Data Visualization
January 21, 2024
The Maker Take
Data visualization is an important tool in the data practitioner's toolkit. Proper data visualization communicates information more efficiently and accurately. As someone who is primarily a data engineer, I often get a bit of a free pass on so-so visualizations compared to my data scientist and data analyst counterparts. That doesn't mean I haven't found one of my visualizations on a PowerPoint slide presented to much larger or higher-profile audience.
My Don't Do's
Omit units
Use double y-axis graphs
Use colors for style over substance
Use pie charts at all
Use 3D visualizations unnecessarily, especially for jazzed up 2D graphsÂ
Use a library like D3 because it's powerful
Do These Instead
Keep it simple
Think of your audience
Get a second opinion
Make sure to label axes and include units
Include a header, maybe even a date
Include a caption with any caveats, especially if your chart might be "borrowed"
Keep reading below for an overview of learning resources and popular tools used for data visualization or check out the rest of our Blog!
Learning Resources
Check out these helpful sources of information to learn more about visualization for deep dives and quick references.
A Periodic Table of Visualization Methods
I found this great interactive tool that catalogs visualization methods in perspective that will be familiar to many scientists out there. Don't just admire my screenshot though, you have to try it out yourself. This is just one of many examples of the wealth of information at https://www.visual-literacy.org.
Data Visualization With Python
There are tons of courses online for learning about data visualization. Here's the most popular one on Coursera.
The Visual Display of Quantitative Information
A popular read by author Edward Tufte. A brief description from www.edwardtufte.com:
The classic book on statistical graphics, charts, tables. Theory and practice in the design of data graphics, 250 illustrations of the best (and a few of the worst) statistical graphics, with detailed analysis of how to display data for precise, effective, quick analysis.

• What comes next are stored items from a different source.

(** The mapping reproduces the calibration: once the surface points are
    triangulated (no two of them equal in single precision), a blob at the
    [i]-th surface point is sent to exactly the [i]-th screen point and keeps
    its id. *)
Theorem calibrated_points_exact (D : Delaunay) (DL : DelaunayLaws D) (st st' : calibration)
    (i : nat) (p q : moPoint) (it : container) (x y : double) (id : Z) (implements : string) :
  triangulate st = Ok st' → NoDup (cvp <$> ca_surfacePoints st) →
  ca_surfacePoints st !! i = Some p → ca_screenPoints st !! i = Some q →
  get_double "x" it = Ok x → get_double "y" it = Ok y → cvPoint2D32f x y = cvp p →
  get_int "blob_id" it = Ok id → get_string "implements" it = Ok implements →
  ∃ d b, ca_subdiv st' = Some d ∧ transform_blob d (ca_delaunayToScreen st') it = Ok b
    ∧ get_double "x" b = Ok (pt_x q) ∧ get_double "y" b = Ok (pt_y q)
    ∧ get_int "blob_id" b = Ok id ∧ get_string "implements" b = Ok implements.
Proof.
  intros Htri Hnd Hp Hq Hx Hy Hxy Hid Himp. unfold triangulate in Htri. apply res_bind_Ok in Htri as (_ & _ & Htri).
  apply res_bind_Ok in Htri as ([d m] & Hins & [= <-]). cbn [ca_subdiv ca_delaunayToScreen fst snd].
  destruct (insert_points_vertices _ _ _ _ [] _ _ Hins sd_rel_create Hnd) as (vs & Hlen & Hrel & _ & _ & Hmap & _).
  destruct (lookup_lt_is_Some_2 vs i) as [v Hv]; [rewrite Hlen; by eapply lookup_lt_Some|].
  assert (Hloc : sd_locate d (cvPoint2D32f x y) = AtVertex v).
  { rewrite Hxy. eapply sd_rel_locate; [exact Hrel|]. rewrite app_nil_l. apply list_elem_of_lookup. exists i.
    apply lookup_zip_with_Some. exists (cvp p), v. split_and!; [done| |done]. apply list_lookup_fmap_Some. by exists p. }
  exists d. unfold transform_blob. rewrite Hx, Hy. cbn [mbind res_bind]. rewrite Hloc, Hid, Himp. cbn [mbind res_bind].
  rewrite (Hmap i v q Hv Hq). eexists. split; [done|]. split; [reflexivity|]. by split_and!.
Qed.

Lemma calibrated_points_exact_witness :
  ∃ st' d b, triangulate (set_surfacePoints [demo_point 3; demo_point 4] demo_calibration) = Ok st'
    ∧ ca_subdiv st' = Some d ∧ transform_blob d (ca_delaunayToScreen st') (demo_touch 9 4) = Ok b
    ∧ get_double "x" b = Ok (d_of_Z 1) ∧ get_int "blob_id" b = Ok 9.
Proof.
  set (st := set_surfacePoints [demo_point 3; demo_point 4] demo_calibration).
  destruct (triangulate st) as [st'|] eqn:E; [|vm_compute in E; discriminate].
  destruct (calibrated_points_exact list_delaunay list_delaunay_laws st st' 1 (demo_point 4) (demo_point 1)
    (demo_touch 9 4) (d_of_Z 4) (d_of_Z 1) 9 "tracked" E) as (d & b & Hd & Hb & Hx & _ & Hi & _);
    try reflexivity.
  - by apply (bool_decide_unpack _); vm_compute.
  - by exists st', d, b.
Defined.

(** For any other [duration_per_point] no point can be calibrated.  With 2
    or more, the default 50 included, the third frame of a touch reads a local
    variable of an earlier call through [current_touch]; with 0 or less the
    first frame reads through a null pointer. *)
Theorem calibrate_faults (D : Delaunay) (st : calibration) (n : nat) (id : Z) (p : moPoint) (c : container) :
  collecting n st → touch_at id p c → ca_last_id st ≠ id → ca_last_finished_id st ≠ id →
  (2 <= ca_duration_per_point st → run_updates [[c]; [c]; [c]] st = Fault FBadAccess)
  ∧ (ca_duration_per_point st <= 0 → run_updates [[c]] st = Fault FBadAccess).
Proof.
  intros Hst Hc Hl Hf. split; intros Hd.
  - destruct (first_frame id p c Hc n st Hst Hl) as (st2 & E1 & Hst2 & _ & _ & Hl2 & Hf2 & Hd2 & Ht2 & Hdur & _); [lia|].
    cbn [run_updates]. rewrite update_calibrate by apply Hst. rewrite E1. cbn [mbind res_bind fst].
    rewrite update_calibrate by apply Hst2. rewrite (calibrate_unfold id p) by done.
    destruct (clear_surface n st2 Hst2) as (H3 & _ & Hl3 & Hf3 & Hd3 & Ht3 & Hdur3 & _).
    set (st3 := if ca_active_point st2 =? 0 then set_surfacePoints [] st2 else st2) in *. cbv zeta.
    unfold calibrate_touch at 1. rewrite Hl3, Hl2, Z.eqb_refl, Hf3, Hf2, (proj2 (Z.eqb_neq _ id)) by done.
    rewrite Ht3, Ht2, Hd3, Hd2. cbn [Z.eqb assert_ mbind res_bind with_progress ca_current_duration ca_duration_per_point].
    rewrite Hdur3, Hdur, (proj2 (Z.ltb_lt _ _)) by (change (wrap32 (0 + 1)) with 1; lia). cbn [mbind res_bind fst].
    set (st4 := with_progress _ _ _ _ TouchDangling st3).
    assert (Hst4 : collecting n st4) by (by destruct H3).
    rewrite update_calibrate by apply Hst4. rewrite (calibrate_unfold id p) by done.
    destruct (clear_surface n st4 Hst4) as (_ & _ & Hl5 & Hf5 & _ & Ht5 & _ & _).
    set (st5 := if ca_active_point st4 =? 0 then set_surfacePoints [] st4 else st4) in *. cbv zeta.
    unfold calibrate_touch. rewrite Hl5. cbn [st4 with_progress ca_last_id]. rewrite Z.eqb_refl, Hf5.
    cbn [st4 with_progress ca_last_finished_id]. rewrite (proj2 (Z.eqb_neq _ id)) by congruence. by rewrite Ht5.
  - cbn [run_updates]. rewrite update_calibrate by apply Hst. rewrite (calibrate_unfold id p) by done.
    destruct (clear_surface n st Hst) as (_ & _ & Hl1 & _ & _ & _ & Hdur1 & _).
    set (st1 := if ca_active_point st =? 0 then set_surfacePoints [] st else st) in *. cbv zeta.
    unfold calibrate_touch. rewrite Hl1, (proj2 (Z.eqb_neq id _)) by done.
    cbn [mbind res_bind with_progress ca_current_duration ca_duration_per_point].
    by rewrite Hdur1, (proj2 (Z.ltb_ge 0 _)).
Qed.
Lemma calibrate_faults_witness :
  run_updates [[demo_touch 5 3]; [demo_touch 5 3]; [demo_touch 5 3]]
    (set_calibrate true (new_calibration (D := list_delaunay) [demo_point 0; demo_point 1])) = Fault FBadAccess.
Proof.
  apply (calibrate_faults list_delaunay
    (set_calibrate true (new_calibration (D := list_delaunay) [demo_point 0; demo_point 1])) 0 5 (demo_point 3)).
  - split; try reflexivity; vm_compute; congruence || (intros []; lia) || lia.
  - by apply demo_touch_at.
  - discriminate.
  - discriminate.
  - vm_compute; congruence.
Defined.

You can purchase directly from the site or you can find it on Amazon using the embedded preview.
Data Is Ugly
This is a great Reddit thread highlighting examples of not-so-great visualizations.
Open-Source Tools
There are lots and lots of tools for visualizing data. These are some of the most widely used libraries and frameworks available.
Matplotlib
Matplotlib is a fairly ubiquitous library for Python that has great integration with Jupyter and other tools. It can be a little unwieldy, especially if you are new to Python. Their documentation is great though so you can't go wrong learning from their website https://matplotlib.org/.
Plotly
Plotly is a handy way to build interactive visualizations. They are fairly responsive and can be easy to self-host for developers and data scientists. There is also a paid counterpart, Dash Enterprise which helps manage and host Plotly apps. Check out the interactive demos at https://plotly.com/examples/.
D3.js
D3.js by Observable is a powerful visualization library for Javascript. You can build responsive, interactive visualizations embedded in a website that others can quickly access. This beats trying to get your CEO to run a Docker container. Learn more at https://d3js.org/
Honorable Mention
The data visualization space is always changing. The libraries above are the ones I learned when I was first starting but there are more!
Seaborn
ggplot
bokeh
Grafana, Kibana, Prometheus
These tools are unique in that they are geared for real-time dashboards and are often used by engineers to monitor the status of their applications and digital infrastructure. They can be exceptionally powerful and integrate with many datasources.
Proprietary Tools
You might not use this working alone but if your visualization data for a company, there's a good chance you have access to one of these.
Mode Analytics
Mode Analytics is (or was) the "new kid on the block" of analytics and BI tools. It is lightweight and easy to configure and use. I have had lots of good experiences with it.
Tableau and PowerBI
Salesforce Tableau and Microsoft PowerBI are heavy hitters in the "business intelligence" category. If you work for a really big company, you will probably encounter one of these. They are rich and complex and provide tons of ways to query and visualize data. They can be expensive and difficult to set up. However, they have decent customer service and technical support if you don't stray to far from their target audience.
Excel
Excel is a classic tool for managing tabular data. It also includes many visualization options that you can build with a visual editor. Sometimes exporting your data to CSV or XLSX is the best way to go. You can also export your visualizations to image files too.